The industry needs to improve what happens to cargo on the ground, delegates were told during the “Air freight – improving air cargo performance” session at Multimodal 2017 in Birmingham (UK) on 4 April.
Heathrow Airport head of cargo, Nick Platts says the air component of the supply chain is efficient, with its ability to move cargo around the world in 24 hours, but the problem is getting to the airport and what happens when it gets there.
He points out it can take about seven minutes to get cargo from the control post to the aircraft stand but has often arrived two to three days ahead of the flight.
Platts told delegates: “With margins what they are, I don’t understand why they are not pumping more volumes through. Airfreight is a quick service and we are letting consumers down. Shippers are not happy, pharma is moving to ocean, all service partners need to be aware of the threats. If we don’t improve we will lose market share.”
Platts was joined by Air Canada Cargo general manager Europe, Middle East, India and Africa, Mark Olney, Manchester Airports Group head of cargo, Conan Busby and Amsterdam Airport Schiphol head of cargo, Jonas van Stekelenburg.

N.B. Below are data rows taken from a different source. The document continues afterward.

(* ===== verification/Backend.v ===== *)
(** * The backend (package [consensus/hotstuff/backend])

    The backend connects the engine with the chain, the miner and the peers:
    it is the engine's [Backend] interface ([backend.go]), the node's consensus
    engine ([engine.go]) and the peers' message handler ([handler.go]).

    [Backend] holds its fields.  The caches of messages a peer has seen are
    reached through pointers kept in [recentMessages], so they live in a store
    of their own ([bk_caches], indexed by pointer).  What the backend starts in
    other goroutines (posting an event, sending to a peer) and what it hands
    to its surroundings is a log ([bk_out]).  The contents of the chain, the
    clock, the connected peers and Go's map order are a [World] that each call
    sees at its moment.  A goroutine of [Seal] is a [SealTask]; its steps are
    definitions of their own because they interleave with other calls. *)
From Stdlib Require Import ZArith Lia Strings.Byte.
From stdpp Require Import base list option strings gmap.
From S2P Require Import Prelude Errors Rlp Codec Common Validator Transaction Block Types Signer Cache MessageSet RoundState Core.
Open Scope Z_scope.

(** ** Configuration ([config.go]) *)

Definition FaultyMode := string.
Definition Disabled : FaultyMode := "Disabled".
Definition TargetedBadPreCommit : FaultyMode := "TargetedBadPreCommit".
Definition TargetedBadCommit : FaultyMode := "TargetedBadCommit".
Definition BadDecideBadBlock : FaultyMode := "GoodDecideBadBlock".

Record Config := mkConfig {
  cfg_RequestTimeout : Z;
  cfg_BlockPeriod : Z;
  cfg_LeaderPolicy : SelectProposerPolicy;
  cfg_FaultyMode : FaultyMode
}.

Definition DefaultBasicConfig : Config := mkConfig 6000 3 RoundRobin Disabled.

(** ** Messages of the peer-to-peer layer ([p2p/message.go]) *)

(** The payload is a [bytes.Reader] or another reader; [Size] is the size the
    transport announced. *)
Record Msg := mkMsg {
  msg_Code : Z;
  msg_Size : Z;
  msg_Payload : bytes;
  msg_BytesReader : bool
}.

(** A stream limited to [Size] bytes (or not at all, if it is 0) is read up to
    the end of the first value; what follows is not looked at. *)
Definition Msg_Decode {A} (cd : codec A) (msg : Msg) : outcome A :=
  let input := if msg_Size msg =? 0 then msg_Payload msg else take (Z.to_nat (msg_Size msg)) (msg_Payload msg) in
  '(k, c, _) ← Split input;
  it ← (match k with
        | KList => l ← decodeList (length c) c; Ret (Lst l)
        | _ => Ret (Str c)
        end);
  dec cd it.

(** [p2p.Send] *)
Definition Msg_of {A} (cd : codec A) (code : Z) (a : A) : outcome Msg :=
  raw ← encode_val cd a; Ret (mkMsg code (zlen raw mod 2 ^ 32) raw false).

Section Backend.
Context `{Keccak} `{Crypto} `{Eviction} `{Cache}.

(** ** The surroundings *)

(** [consensus.ChainReader], with the functions [Start] is given along with it. *)
Record Chain := mkChain {
  GetHeader : Hash -> Z -> option Header;
  GetHeaderByNumber : Z -> option Header;
  chain_ExecuteBlock : Block -> outcome Z;
  chain_currentBlock : Block;
  chain_hasBadBlock : Hash -> bool
}.

Record World := mkWorld {
  w_chain : Chain;
  w_now : Z;
  w_peers : list Address;
  w_order : MapOrder;
  w_put : string -> bytes -> outcome unit;
  w_float_overflow : Z
}.

(** [handler.FindPeers], [handler.FindPeer]: peers are known by their address. *)
Definition FindPeers (targets : gset Address) (w : World) : gmap Address Address :=
  list_to_map ((fun a => (a, a)) <$> filter (fun a => a ∈ targets) (w_peers w)).

Definition FindPeer (target : Address) (w : World) : option Address :=
  snd <$> list_find (fun a => a = target) (w_peers w).

(** ** State *)

Inductive Out :=
| OSend (peer : Address) (code : Z) (payload : bytes)
| OPost (ev : Event)
| OFeed (executed : ExecutedBlock)
| OEnqueue (block : Block)
| OResult (task : nat) (block : option Block).

Inductive SealPhase := Delaying | Locking | Proposing | Finished.

Record SealTask := mkSealTask { st_block : Block; st_phase : SealPhase }.

Record Backend := mkBackend {
  bk_config : Config;
  bk_signer : HotstuffSigner;
  bk_chain : bool;
  bk_currentBlock : bool;
  bk_hasBadBlock : bool;
  bk_valset : defaultSet;
  bk_recentMessages : arc nat;
  bk_caches : list (arc bool);
  bk_knownMessages : arc bool;
  bk_sealMu : bool;
  bk_seals : list SealTask;
  bk_commitCh : list Block;
  bk_proposedBlockHash : Hash;
  bk_coreStarted : bool;
  bk_broadcaster : bool;
  bk_proposals : gmap Address bool;
  bk_out : list Out
}.

Definition inmemoryPeers : nat := 1000.
Definition inmemoryMessages : nat := 1024.

Definition NewBackend (config : Config) (key : PrivateKey) (valset : defaultSet) (pub : PubPoly) (share : PriShare) (t n : Z) : Backend :=
  mkBackend config (NewSigner key pub share t n) false false false valset (NewARC inmemoryPeers) [] (NewARC inmemoryMessages)
    false [] [] EmptyHash false false ∅ [].

(** ** Field updates *)

Definition set_bk_signer (v : HotstuffSigner) (s : Backend) : Backend :=
  mkBackend (bk_config s) v (bk_chain s) (bk_currentBlock s) (bk_hasBadBlock s) (bk_valset s)
    (bk_recentMessages s) (bk_caches s) (bk_knownMessages s) (bk_sealMu s) (bk_seals s) (bk_commitCh s)
    (bk_proposedBlockHash s) (bk_coreStarted s) (bk_broadcaster s) (bk_proposals s) (bk_out s).

Definition set_bk_recentMessages (v : arc nat) (s : Backend) : Backend :=
  mkBackend (bk_config s) (bk_signer s) (bk_chain s) (bk_currentBlock s) (bk_hasBadBlock s) (bk_valset s) v
    (bk_caches s) (bk_knownMessages s) (bk_sealMu s) (bk_seals s) (bk_commitCh s) (bk_proposedBlockHash s)
    (bk_coreStarted s) (bk_broadcaster s) (bk_proposals s) (bk_out s).

Definition set_bk_caches (v : list (arc bool)) (s : Backend) : Backend :=
  mkBackend (bk_config s) (bk_signer s) (bk_chain s) (bk_currentBlock s) (bk_hasBadBlock s) (bk_valset s)
    (bk_recentMessages s) v (bk_knownMessages s) (bk_sealMu s) (bk_seals s) (bk_commitCh s)
    (bk_proposedBlockHash s) (bk_coreStarted s) (bk_broadcaster s) (bk_proposals s) (bk_out s).

Definition set_bk_knownMessages (v : arc bool) (s : Backend) : Backend :=
  mkBackend (bk_config s) (bk_signer s) (bk_chain s) (bk_currentBlock s) (bk_hasBadBlock s) (bk_valset s)
    (bk_recentMessages s) (bk_caches s) v (bk_sealMu s) (bk_seals s) (bk_commitCh s) (bk_proposedBlockHash s)
    (bk_coreStarted s) (bk_broadcaster s) (bk_proposals s) (bk_out s).

Definition set_bk_sealMu (v : bool) (s : Backend) : Backend :=
  mkBackend (bk_config s) (bk_signer s) (bk_chain s) (bk_currentBlock s) (bk_hasBadBlock s) (bk_valset s)
    (bk_recentMessages s) (bk_caches s) (bk_knownMessages s) v (bk_seals s) (bk_commitCh s)
    (bk_proposedBlockHash s) (bk_coreStarted s) (bk_broadcaster s) (bk_proposals s) (bk_out s).

Definition set_bk_seals (v : list SealTask) (s : Backend) : Backend :=
  mkBackend (bk_config s) (bk_signer s) (bk_chain s) (bk_currentBlock s) (bk_hasBadBlock s) (bk_valset s)
    (bk_recentMessages s) (bk_caches s) (bk_knownMessages s) (bk_sealMu s) v (bk_commitCh s)
    (bk_proposedBlockHash s) (bk_coreStarted s) (bk_broadcaster s) (bk_proposals s) (bk_out s).

Definition set_bk_commitCh (v : list Block) (s : Backend) : Backend :=
  mkBackend (bk_config s) (bk_signer s) (bk_chain s) (bk_currentBlock s) (bk_hasBadBlock s) (bk_valset s)
    (bk_recentMessages s) (bk_caches s) (bk_knownMessages s) (bk_sealMu s) (bk_seals s) v
    (bk_proposedBlockHash s) (bk_coreStarted s) (bk_broadcaster s) (bk_proposals s) (bk_out s).

Definition set_bk_proposedBlockHash (v : Hash) (s : Backend) : Backend :=
  mkBackend (bk_config s) (bk_signer s) (bk_chain s) (bk_currentBlock s) (bk_hasBadBlock s) (bk_valset s)
    (bk_recentMessages s) (bk_caches s) (bk_knownMessages s) (bk_sealMu s) (bk_seals s) (bk_commitCh s) v
    (bk_coreStarted s) (bk_broadcaster s) (bk_proposals s) (bk_out s).

Definition set_bk_coreStarted (v : bool) (s : Backend) : Backend :=
  mkBackend (bk_config s) (bk_signer s) (bk_chain s) (bk_currentBlock s) (bk_hasBadBlock s) (bk_valset s)
    (bk_recentMessages s) (bk_caches s) (bk_knownMessages s) (bk_sealMu s) (bk_seals s) (bk_commitCh s)
    (bk_proposedBlockHash s) v (bk_broadcaster s) (bk_proposals s) (bk_out s).

Definition set_bk_broadcaster (v : bool) (s : Backend) : Backend :=
  mkBackend (bk_config s) (bk_signer s) (bk_chain s) (bk_currentBlock s) (bk_hasBadBlock s) (bk_valset s)
    (bk_recentMessages s) (bk_caches s) (bk_knownMessages s) (bk_sealMu s) (bk_seals s) (bk_commitCh s)
    (bk_proposedBlockHash s) (bk_coreStarted s) v (bk_proposals s) (bk_out s).

Definition set_bk_proposals (v : gmap Address bool) (s : Backend) : Backend :=
  mkBackend (bk_config s) (bk_signer s) (bk_chain s) (bk_currentBlock s) (bk_hasBadBlock s) (bk_valset s)
    (bk_recentMessages s) (bk_caches s) (bk_knownMessages s) (bk_sealMu s) (bk_seals s) (bk_commitCh s)
    (bk_proposedBlockHash s) (bk_coreStarted s) (bk_broadcaster s) v (bk_out s).

Definition set_bk_out (v : list Out) (s : Backend) : Backend :=
  mkBackend (bk_config s) (bk_signer s) (bk_chain s) (bk_currentBlock s) (bk_hasBadBlock s) (bk_valset s)
    (bk_recentMessages s) (bk_caches s) (bk_knownMessages s) (bk_sealMu s) (bk_seals s) (bk_commitCh s)
    (bk_proposedBlockHash s) (bk_coreStarted s) (bk_broadcaster s) (bk_proposals s) v.

Definition attach (c cb bad : bool) (s : Backend) : Backend :=
  mkBackend (bk_config s) (bk_signer s) c cb bad (bk_valset s) (bk_recentMessages s) (bk_caches s)
    (bk_knownMessages s) (bk_sealMu s) (bk_seals s) (bk_commitCh s) (bk_proposedBlockHash s) (bk_coreStarted
    s) (bk_broadcaster s) (bk_proposals s) (bk_out s).

Definition emit (o : Out) : M Backend unit := modify (fun s => set_bk_out (bk_out s ++ [o]) s).

(** A call of the signer, whose cache is part of the state. *)
Definition with_signer {A} (m : M HotstuffSigner A) : M Backend A := fun s =>
  let '(o, sg) := m (bk_signer s) in (o, set_bk_signer sg s).

Definition embed {A} (o : outcome A) : M Backend A := fun s => (o, s).

(** ** Identity and validators *)

Definition bk_Address (s : Backend) : Address := sg_address (bk_signer s).

(** [snap.go]; the proposer of [s.valset], which the engine shares, is not copied. *)
Definition snap (s : Backend) : defaultSet := Copy (bk_valset s).

Definition Validators (s : Backend) : defaultSet := snap s.

(** ** Messages to peers ([backend.go]) *)

Definition hotstuffMsg : Z := 0x11.
Definition NewBlockMsg : Z := 0x07.

(** [s.recentMessages.Get(addr)]: the pointer to a peer's cache. *)
Definition recent_Get (addr : Address) : M Backend (option nat) := fun s =>
  let '(r, m) := arc_Get addr (bk_recentMessages s) in (Ret r, set_bk_recentMessages m s).

Definition recent_Add (addr : Address) (p : nat) : M Backend unit :=
  modify (fun s => set_bk_recentMessages (arc_Add addr p (bk_recentMessages s)) s).

(** [lru.NewARC(inmemoryMessages)]: a new cache in the store. *)
Definition cache_new : M Backend nat := fun s =>
  (Ret (length (bk_caches s)), set_bk_caches (bk_caches s ++ [NewARC inmemoryMessages]) s).

Definition cache_Get (p : nat) (hash : Hash) : M Backend bool := fun s =>
  match bk_caches s !! p with
  | None => (Panic, s)
  | Some m => let '(r, m') := arc_Get hash m in
      (Ret (match r with Some _ => true | None => false end), set_bk_caches (<[p := m']> (bk_caches s)) s)
  end.

Definition cache_Add (p : nat) (hash : Hash) : M Backend unit := fun s =>
  match bk_caches s !! p with
  | None => (Panic, s)
  | Some m => (Ret tt, set_bk_caches (<[p := arc_Add hash true m]> (bk_caches s)) s)
  end.

Definition known_Get (hash : Hash) : M Backend bool := fun s =>
  let '(r, m) := arc_Get hash (bk_knownMessages s) in
  (Ret (match r with Some _ => true | None => false end), set_bk_knownMessages m s).

Definition known_Add (hash : Hash) : M Backend unit :=
  modify (fun s => set_bk_knownMessages (arc_Add hash true (bk_knownMessages s)) s).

The session was moderated by Freight Transport Association head of global policy, Alex Veitch.
Understanding shipper requirements is very important but often they do not know what happens.
Platts says: “Shippers don’t know what happens, don’t know which gateway was used, they give it to the forwarder and it makes it there. For some they are not educated and others don’t want to know.”
Van Stekelenburg also believes the industry needs to stop worrying only about cost but also quality.
He says: “Shippers do not care enough about quality, it’s all about costs, if it’s 1p less you move it. The supermarket has a contract with the forwarder, the handler does not have the contract with the supermarket, they only hear about costs and not other stuff, that’s the problem. Everyone should be more active in improving quality.”
Something that was also discussed was how to cater for e-commerce. The speakers said the level of demand in the peak season took them by surprise but they just about managed.
Olney says: “There was a huge shift of e-commerce into bellies, the issue was we couldn’t supply enough containers. We were swamped with it but just about managed. The sector demands air for the speed, whether it is prepared to pay remains to be seen. As an industry we need to be better prepared.”